### Work item
Once you find the line with "- destruct Hs as [Hp Hf Hc Hcap]. rewrite" in the entries below, return exactly every line from it through the line with "- destruct Hs as [Hp Hf Hc Hcap]. split; cbn; try".

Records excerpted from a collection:
= = = = = = =

Lemma slots_step max cap s s' :
  (Z.of_nat max < 2 ^ 32)%Z → pool_step s s' → slots_inv max cap s → slots_inv max cap s'.
Proof.
  intros Hmax [Hi|He] Hs; [|destruct He; by eapply slots_ext; [..|exact Hs]].
  destruct Hi as [now k c s Hk Hpc|k c s|k c r s|k c s|k c r s|s Hd|s n Hd Hn|s Hd Hn|now s Hd
    |l1 e l2 s Ht|l1 e l2 s Ht|l1 e l2 r s Ht|l1 e l2 s Ht|l1 e l2 s Ht|l1 e l2 s Ht|l1 e l2 s Ht];
    try (by eapply slots_ext; [..|exact Hs]).
  - by apply slots_enqueue.
  - destruct Hs as [Hp Hf Hc Hcap]. split; cbn; rewrite Hd in *; done.
  - destruct Hs as [Hp Hf Hc Hcap]. split; cbn; rewrite ?Hd, ?Hn in *; cbn in *; done || lia.
  - destruct Hs as [Hp Hf Hc Hcap]. split; cbn; rewrite ?Hd, ?Hn in *; cbn in *; done || lia.
  - by apply slots_pop.
  - eapply slots_ext; [..|by eapply (slots_task _ _ s l1 e Spawned Sent l2)]; done.
  - by eapply slots_task.
  - eapply slots_ext; [..|by eapply (slots_task _ _ s l1 e Inferring Sent l2)]; done.
  - destruct Hs as [Hp Hf Hc Hcap]. rewrite Ht in Hp, Hf.
    rewrite length_filter_uncounted, decide_True in Hf by done.
    assert ((0 <? in_flight (queue s))%Z = true) as Hpos by (apply Z.ltb_lt; lia).
    split; cbn; rewrite ?Hpos; try done.
    + rewrite <-Hp, !length_app. done.
    + rewrite length_filter_uncounted, decide_False by (by intros []). lia.
    + unfold total_waiting in *. cbn. lia.
  - eapply slots_ext; [..|by eapply (slots_task _ _ s l1 e Counted Notified l2)]; done.
  - eapply slots_ext; [..|by eapply (slots_task _ _ s l1 e Notified Freed l2)]; done.
  - destruct Hs as [Hp Hf Hc Hcap]. split; cbn; try done.
    + rewrite <-Hp, Ht, !length_app. cbn. lia.
    + rewrite Hf, Ht, length_filter_uncounted, decide_False by (by intros []). lia.
Qed.

Lemma reachable_slots max cap starvation s :
  (Z.of_nat max < 2 ^ 32)%Z → reachable max cap starvation s → slots_inv max cap s.
Proof.
  intros Hmax. revert s. apply rtc_ind_r.
  - split; cbn; done || lia.
  - intros y z _ Hyz IH. by eapply slots_step.
Qed.

(** ** Delivery of results *)

Definition unsent (t : Task) : Prop := match t_pc t with Spawned | Inferring => True | _ => False end.
#[global] Instance unsent_dec t : Decision (unsent t).
Proof. unfold unsent. destruct (t_pc t); apply _. Defined.
Definition task_chan (t : Task) : nat := result_tx (t_entry t).

(** Where the channels of the admitted requests are: with a waiting entry, with
    a running task, or used. *)
Definition chans (s : PoolState) : list nat :=
  (result_tx <$> entries (queue s)) ++ (task_chan <$> filter unsent (tasks s)) ++ (results s).*1.

Record deliver_inv (s : PoolState) : Prop := {
  di_nodup : NoDup (chans s);
  di_known k : k ∈ chans s → ∃ c, clients s !! k = Some c ∧ c_pc c ≠ Registered;
  di_pending k c : clients s !! k = Some c → c_pc c = Enqueued ∨ c_pc c = Waiting → k ∈ chans s }.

= = = = = = =

### Answer to the exercise
  - destruct Hs as [Hp Hf Hc Hcap]. rewrite Ht in Hp, Hf.
    rewrite length_filter_uncounted, decide_True in Hf by done.
    assert ((0 <? in_flight (queue s))%Z = true) as Hpos by (apply Z.ltb_lt; lia).
    split; cbn; rewrite ?Hpos; try done.
    + rewrite <-Hp, !length_app. done.
    + rewrite length_filter_uncounted, decide_False by (by intros []). lia.
    + unfold total_waiting in *. cbn. lia.
  - eapply slots_ext; [..|by eapply (slots_task _ _ s l1 e Counted Notified l2)]; done.
  - eapply slots_ext; [..|by eapply (slots_task _ _ s l1 e Notified Freed l2)]; done.
  - destruct Hs as [Hp Hf Hc Hcap]. split; cbn; try done.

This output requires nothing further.